Drill some holes into the base of the top bin. If the holes are large enough for the worms to fall through, line the base with window screening. Then, nest this inside the bottom bin, but make sure there's a gap in the middle. One or two upside-down flower pots can keep the top bin elevated, or you can choose a container with slightly shallower depth for the top half of the worm farm.

For ease of accessing your vermicompost, you can raise up the bins by setting it a low table or attaching legs. Then, you can add a tap or spout that allows you to collect the runoff. If you choose not to do this, you'll just need to lift out the top bin and extract what's dripped down into the bottom.

Purchase composting worms

Composting worms are a specific type of earthworm that thrive in worm farms. They're surface feeders, meaning they'll process the food scraps on top of the pile, and they won't burrow down into the soil like the earthworms in your garden.

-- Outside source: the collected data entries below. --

(* ===== verification/MultiTree.v ===== *)
(** * The multi-tree (memiavl/multitree.go)

    A [MultiTree] holds the trees of the stores ordered by name, with an index by name and
    the last commit info.  Its operations return the new state with the result, also when
    they fail half-way.  A snapshot of it is a directory with a folder per store and a
    metadata file; store names are single path components. *)

From Stdlib Require Import Strings.Byte ZArith Lia.
From stdpp Require Import base list numbers strings gmap.
From S2P Require Import Prelude Binary Proto State Node Snapshot SnapshotWriter Cache Tree Wal.
Local Open Scope Z_scope.

Definition MetadataFileName : bytes := str "__metadata".

(** ** Versions and indices of the log *)

Definition nextVersion (v initialVersion : Z) : Z :=
  if (v =? 0) && (1 <? initialVersion) then i64 initialVersion else i64 (v + 1).

(** The index of the log entry of a version, and back. *)
Definition walIndex (v initialVersion : Z) : Z :=
  if 1 <? initialVersion then u64 (u64 v - initialVersion + 1) else u64 v.
Definition walVersion (index initialVersion : Z) : Z :=
  if 1 <? initialVersion then i64 (i64 (i64 index + i64 initialVersion) - 1) else i64 index.

(** ** Directories *)

Inductive fentry : Type := File (data : bytes) | Folder (d : Dir).
Abbreviation MDir := (gmap bytes fentry).

(** [os.ReadDir]: the entries ordered by name. *)
Definition ReadDir {A} (dir : gmap bytes A) : list (bytes * A) := SliceStable fst (map_to_list dir).

Definition WriteFileSync (dir : MDir) (name data : bytes) : res MDir :=
  match dir !! name with
  | Some (Folder _) => Err "is a directory"
  | _ => Ok (<[name := File data]> dir)
  end.

Definition readMetadata (dir : MDir) : res MultiTreeMetadata :=
  bz ← match dir !! MetadataFileName with
       | Some (File bz) => Ok bz
       | Some (Folder _) => Err "is a directory"
       | None => Err "file does not exist"
       end;
  metadata ← MultiTreeMetadata_Unmarshal bz;
  info ← of_option (md_CommitInfo metadata);
  if ci_Version info <? 0 then Err "commit info version is negative" else
  if md_InitialVersion metadata <? 0 then Err "initial version is negative" else
  Ok metadata.

Section multitree.
  Context `{CacheOps C}.

Record NamedTree : Type := { nt_Tree : Tree C; nt_Name : bytes }.

Record MultiTree : Type := {
  initialVersion : Z;
  mt_zeroCopy : bool;
  cacheSize : Z;
  trees : list NamedTree;
  treesByName : gmap bytes nat;
  lastCommitInfo : CommitInfo;
  metadata : MultiTreeMetadata
}.

Definition with_trees (t : MultiTree) (l : list NamedTree) : MultiTree :=
  {| initialVersion := initialVersion t; mt_zeroCopy := mt_zeroCopy t; cacheSize := cacheSize t;
     trees := l; treesByName := treesByName t; lastCommitInfo := lastCommitInfo t; metadata := metadata t |}.
Definition with_index (t : MultiTree) (m : gmap bytes nat) : MultiTree :=
  {| initialVersion := initialVersion t; mt_zeroCopy := mt_zeroCopy t; cacheSize := cacheSize t;
     trees := trees t; treesByName := m; lastCommitInfo := lastCommitInfo t; metadata := metadata t |}.
Definition with_commit (t : MultiTree) (c : CommitInfo) : MultiTree :=
  {| initialVersion := initialVersion t; mt_zeroCopy := mt_zeroCopy t; cacheSize := cacheSize t;
     trees := trees t; treesByName := treesByName t; lastCommitInfo := c; metadata := metadata t |}.
Definition with_initialVersion (t : MultiTree) (v : Z) : MultiTree :=
  {| initialVersion := v; mt_zeroCopy := mt_zeroCopy t; cacheSize := cacheSize t;
     trees := trees t; treesByName := treesByName t; lastCommitInfo := lastCommitInfo t; metadata := metadata t |}.

(** Changes to the tree of an entry. *)
Definition on_tree (f : Tree C -> Tree C) (e : NamedTree) : NamedTree :=
  {| nt_Tree := f (nt_Tree e); nt_Name := nt_Name e |}.

Definition NewEmptyMultiTree (initialVersion cacheSize : Z) : MultiTree :=
  {| initialVersion := initialVersion; mt_zeroCopy := true; cacheSize := cacheSize;
     trees := []; treesByName := ∅; lastCommitInfo := CommitInfo_zero;
     metadata := {| md_CommitInfo := None; md_InitialVersion := 0 |} |}.

(** The positions of the names, from index [i] on. *)
Fixpoint index_from (i : nat) (l : list NamedTree) (m : gmap bytes nat) : gmap bytes nat :=
  match l with
  | [] => m
  | e :: l => index_from (S i) l (<[nt_Name e := i]> m)
  end.

Definition setInitialVersion (t : MultiTree) (v : Z) : MultiTree :=
  let t := with_initialVersion t v in
  if 1 <? v then with_trees t (map (on_tree (fun tree => Tree.setInitialVersion tree v)) (trees t)) else t.

(** The loop over the folders of a snapshot. *)
Fixpoint load_trees (zeroCopy : bool) (cacheSize : Z) (l : list (bytes * fentry)) : res (list NamedTree) :=
  match l with
  | [] => Ok []
  | (_, File _) :: l => load_trees zeroCopy cacheSize l
  | (name, Folder d) :: l =>
      snapshot ← OpenSnapshot d;
      tree ← NewFromSnapshot snapshot zeroCopy cacheSize;
      trees ← load_trees zeroCopy cacheSize l;
      Ok ({| nt_Tree := tree; nt_Name := name |} :: trees)
  end.

Definition LoadMultiTree (dir : MDir) (zeroCopy : bool) (cacheSize : Z) : res MultiTree :=
  metadata ← readMetadata dir;
  loaded ← load_trees zeroCopy cacheSize (ReadDir dir);
  let trees := SliceStable nt_Name loaded in
  info ← of_option (md_CommitInfo metadata);
  let mtree := {| initialVersion := 0; mt_zeroCopy := zeroCopy; cacheSize := cacheSize;
                  trees := trees; treesByName := index_from 0 trees ∅;
                  lastCommitInfo := info; metadata := metadata |} in
  Ok (setInitialVersion mtree (u64 (md_InitialVersion metadata))).

Definition TreeByName (t : MultiTree) (name : bytes) : res (option (Tree C)) :=
  match treesByName t !! name with
  | Some i => e ← of_option (trees t !! i); Ok (Some (nt_Tree e))
  | None => Ok None
  end.

Definition Version (t : MultiTree) : Z := ci_Version (lastCommitInfo t).
Definition SnapshotVersion (t : MultiTree) : res Z :=
  info ← of_option (md_CommitInfo (metadata t)); Ok (ci_Version info).

Definition SetInitialVersion (v : Z) : SE MultiTree unit := fun t =>
  if v <? 0 then (t, Err "initial version must be non-negative") else
  if negb (Version t =? 0) then (t, Err "multi tree is not empty") else
  if existsb (fun e => negb (Tree.IsEmpty (nt_Tree e))) (trees t) then (t, Err "tree is not empty") else
  (setInitialVersion t (u64 v), Ok tt).

Definition SetZeroCopy (t : MultiTree) (zc : bool) : MultiTree :=
  {| initialVersion := initialVersion t; mt_zeroCopy := zc; cacheSize := cacheSize t;
     trees := map (on_tree (fun tree => Tree.SetZeroCopy tree zc)) (trees t);
     treesByName := treesByName t; lastCommitInfo := lastCommitInfo t; metadata := metadata t |}.

Definition Copy (t : MultiTree) (cacheSize : Z) : MultiTree :=
  let l := map (on_tree (fun tree => Tree.Copy tree cacheSize)) (trees t) in
  with_index (with_trees t l) (index_from 0 l ∅).

(** ** Upgrades *)

(** [slices.IndexFunc] on the names. *)
Definition IndexName (l : list NamedTree) (name : bytes) : option nat :=
  fst <$> list_find (fun e => nt_Name e = name) l.

(** [l[i], l[len-1] = l[len-1], l[i]; l = l[:len-1]] *)
Definition swap_delete (i : nat) (l : list NamedTree) : list NamedTree :=
  match l !! i, last l with
  | Some x, Some y => take (length l - 1) (<[(length l - 1)%nat := x]> (<[i := y]> l))
  | _, _ => l
  end.

Definition upgrade_tree (upgrade : TreeNameUpgrade) : SE MultiTree unit :=
  if up_Delete upgrade then
    l ← gets trees;
    match IndexName l (up_Name upgrade) with
    | None => throw "unknown tree name"
    | Some i => modify (fun t => with_trees t (swap_delete i (trees t)))
    end
  else if negb (bool_decide (up_RenameFrom upgrade = [])) then
    l ← gets trees;
    match IndexName l (up_RenameFrom upgrade) with
    | None => throw "unknown tree name"
    | Some i => modify (fun t => with_trees t
        (alter (fun e => {| nt_Tree := nt_Tree e; nt_Name := up_Name upgrade |}) i (trees t)))
    end
  else
    modify (fun t =>
      let tree := NewWithInitialVersion (u64 (nextVersion (Version t) (initialVersion t))) (cacheSize t) in
      with_trees t (trees t ++ [{| nt_Tree := tree; nt_Name := up_Name upgrade |}])).

(** Rebuilding the index, which fails at the first name seen twice. *)
Fixpoint rebuild_index (i : nat) (l : list NamedTree) : SE MultiTree unit :=
  match l with
  | [] => mret tt
  | e :: l =>
      m ← gets treesByName;
      match m !! nt_Name e with
      | Some _ => throw "memiavl tree name conflicts"
      | None => modify (fun t => with_index t (<[nt_Name e := i]> (treesByName t))) ;; rebuild_index (S i) l
      end
  end.

Definition ApplyUpgrades (upgrades : list TreeNameUpgrade) : SE MultiTree unit :=
  if zlen upgrades =? 0 then mret tt
  else
    modify (fun t => with_index t ∅) ;;
    for_each upgrade_tree upgrades ;;
    modify (fun t => with_trees t (SliceStable nt_Name (trees t))) ;;
    modify (fun t => with_index t ∅) ;;
    l ← gets trees;
    rebuild_index 0 l.

(** ** Change sets and versions *)

Definition ApplyChangeSet (name : bytes) (changeSet : ChangeSet) : SE MultiTree unit :=
  m ← gets treesByName;
  match m !! name with
  | None => throw "unknown tree name"
  | Some i =>
      l ← gets trees;
      _ ← lift (of_option (l !! i));
      modify (fun t => with_trees t
        (alter (on_tree (fun tree => Tree.ApplyChangeSet tree changeSet)) i (trees t)))
  end.

Definition ApplyChangeSets (changeSets : list NamedChangeSet) : SE MultiTree unit :=
  for_each (fun cs => ApplyChangeSet (ncs_Name cs) (ncs_Changeset cs)) changeSets.

Definition applyWALEntry (entry : WALEntry) : SE MultiTree unit :=
  ApplyUpgrades (Upgrades entry) ;; ApplyChangeSets (Changesets entry).

(** The store infos of the trees; [Version] of a tree panics past [int64]. *)
Fixpoint store_infos (l : list NamedTree) : res (list StoreInfo) :=
  match l with
  | [] => Ok []
  | e :: l =>
      v ← Tree.Version (nt_Tree e);
      infos ← store_infos l;
      Ok ({| si_Name := nt_Name e;
             si_CommitId := {| cid_Version := v; cid_Hash := RootHash (nt_Tree e) |} |} :: infos)
  end.

Definition buildCommitInfo (t : MultiTree) (version : Z) : res CommitInfo :=
  infos ← store_infos (trees t);
  Ok {| ci_Version := version; ci_StoreInfos := infos |}.

Definition WorkingCommitInfo (t : MultiTree) : res CommitInfo :=
  buildCommitInfo t (nextVersion (Version t) (initialVersion t)).

Definition UpdateCommitInfo : SE MultiTree unit := fun t =>
  match buildCommitInfo t (Version t) with
  | Ok info => (with_commit t info, Ok tt)
  | Err e => (t, Err e)
  | Panic => (t, Panic)
  end.

(** The loop over the trees: the first [i] have been saved. *)
Definition save_tree (updateHash : bool) (i : nat) : SE MultiTree unit := fun t =>
  match trees t !! i with
  | None => (t, Ok tt)
  | Some e =>
      match Tree.SaveVersion (nt_Tree e) updateHash with
      | Ok (_, _, tree) => (with_trees t (<[i := on_tree (fun _ => tree) e]> (trees t)), Ok tt)
      | Err e => (t, Err e)
      | Panic => (t, Panic)
      end
  end.

Definition SaveVersion (updateCommitInfo : bool) : SE MultiTree Z :=
  modify (fun t => with_commit t
    {| ci_Version := nextVersion (Version t) (initialVersion t);
       ci_StoreInfos := ci_StoreInfos (lastCommitInfo t) |}) ;;
  n ← gets (fun t => length (trees t));
  for_each (save_tree updateCommitInfo) (seq 0 n) ;;
  (if updateCommitInfo then UpdateCommitInfo
   else modify (fun t => with_commit t {| ci_Version := Version t; ci_StoreInfos := [] |})) ;;
  gets Version.

(** ** Replay of the log *)

Section catchup.
  Context `{WalOps L}.

(** The loop from index [i], [n] entries. *)
Fixpoint replay (wal : L) (i : Z) (n : nat) : SE MultiTree unit :=
  match n with
  | O => mret tt
  | S n =>
      bz ← lift (wal_Read wal i);
      entry ← lift (WALEntry_Unmarshal bz);
      applyWALEntry entry ;;
      SaveVersion false ;;
      replay wal (i + 1) n
  end.

Definition CatchupWAL (wal : L) (endVersion : Z) : SE MultiTree unit :=
  lastIndex ← lift (wal_LastIndex wal);
  firstIndex ← gets (fun t => walIndex (nextVersion (Version t) (initialVersion t)) (initialVersion t));
  if lastIndex <? firstIndex then mret tt
  else
    endIndex ← gets (fun t => if endVersion =? 0 then lastIndex else walIndex endVersion (initialVersion t));
    if endIndex <? firstIndex then throw "target index is pruned"
    else
      let endIndex := if lastIndex <? endIndex then lastIndex else endIndex in
      replay wal firstIndex (Z.to_nat (endIndex - firstIndex + 1)) ;;
      UpdateCommitInfo.
End catchup.

(** ** Snapshots *)

(** The snapshot of one store, in its own folder.  [ctx] is what the checks of its writer
    for a cancellation see. *)
Definition write_store (ctx : bytes -> Context_) (dir : MDir) (e : NamedTree) : res MDir :=
  d ← match dir !! nt_Name e with
      | None => Ok ∅
      | Some (Folder d) => Ok d
      | Some (File _) => Err "not a directory"
      end;
  d ← WriteSnapshot max_depth (ctx (nt_Name e)) d (nt_Tree e);
  Ok (<[nt_Name e := Folder d]> dir).

(** The tasks of the worker pool, in the order they run. *)
Fixpoint write_stores (ctx : bytes -> Context_) (dir : MDir) (l : list NamedTree) : res MDir :=
  match l with
  | [] => Ok dir
  | e :: l => dir ← write_store ctx dir e; write_stores ctx dir l
  end.

Definition WriteSnapshotWithContext (ctx : bytes -> Context_) (dir : MDir) (t : MultiTree) : res MDir :=
  dir ← write_stores ctx dir (trees t);
  bz ← MultiTreeMetadata_Marshal
         {| md_CommitInfo := Some (lastCommitInfo t); md_InitialVersion := i64 (initialVersion t) |};
  WriteFileSync dir MetadataFileName bz.

Definition Close (t : MultiTree) : MultiTree :=
  {| initialVersion := initialVersion t; mt_zeroCopy := mt_zeroCopy t; cacheSize := cacheSize t;
     trees := []; treesByName := ∅; lastCommitInfo := CommitInfo_zero; metadata := metadata t |}.

End multitree.
Arguments NamedTree : clear implicits.
Arguments MultiTree : clear implicits.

You can buy composting worms from a local nursery or even order them online. One pound — about 1,000 worms — should do the trick for a small to medium-sized worm farm.

Prepare your worm habitat

With your bin structure put together, it's time to fill the top bin with materials your worms would consider all the comforts of home. Line the base of the top bin with shredded newspaper as well as about 7.6 centimetres of soil or peat moss. Soak this worm bedding until it's completely moistened, then drain it to remove any puddles.

Next, introduce the worms to their new environment and give them a day or so to adjust before you start feeding them.

Feed your worms raw kitchen scraps

Start by placing a small amount of food on one side of the worm bedding. Then, cover it with another sheet of newspaper or a layer of hessian sack to create a cool and dark environment. Top the bin with a perforated lid to allow air to circulate.

Once the worms consume the food, add more to the opposite side. This leaves a bit of space for them to move away if they're not keen on the latest food offering.

Composting worms will eat a wide variety of food scraps, including fruit cores and rinds, vegetable peelings and even eggshells and biodegradable tea bags. However, you should avoid giving them meat, oils and animal fats, dairy products and acidic foods like citrus and onions. Cooked foods prepared with oils, salt and seasonings can also harm your worms, so uncooked kitchen scraps are preferred.

Avoid overfeeding your worms as the food will start to rot before it gets eaten. But you'll soon start to see just how much your composting critters can process in a day!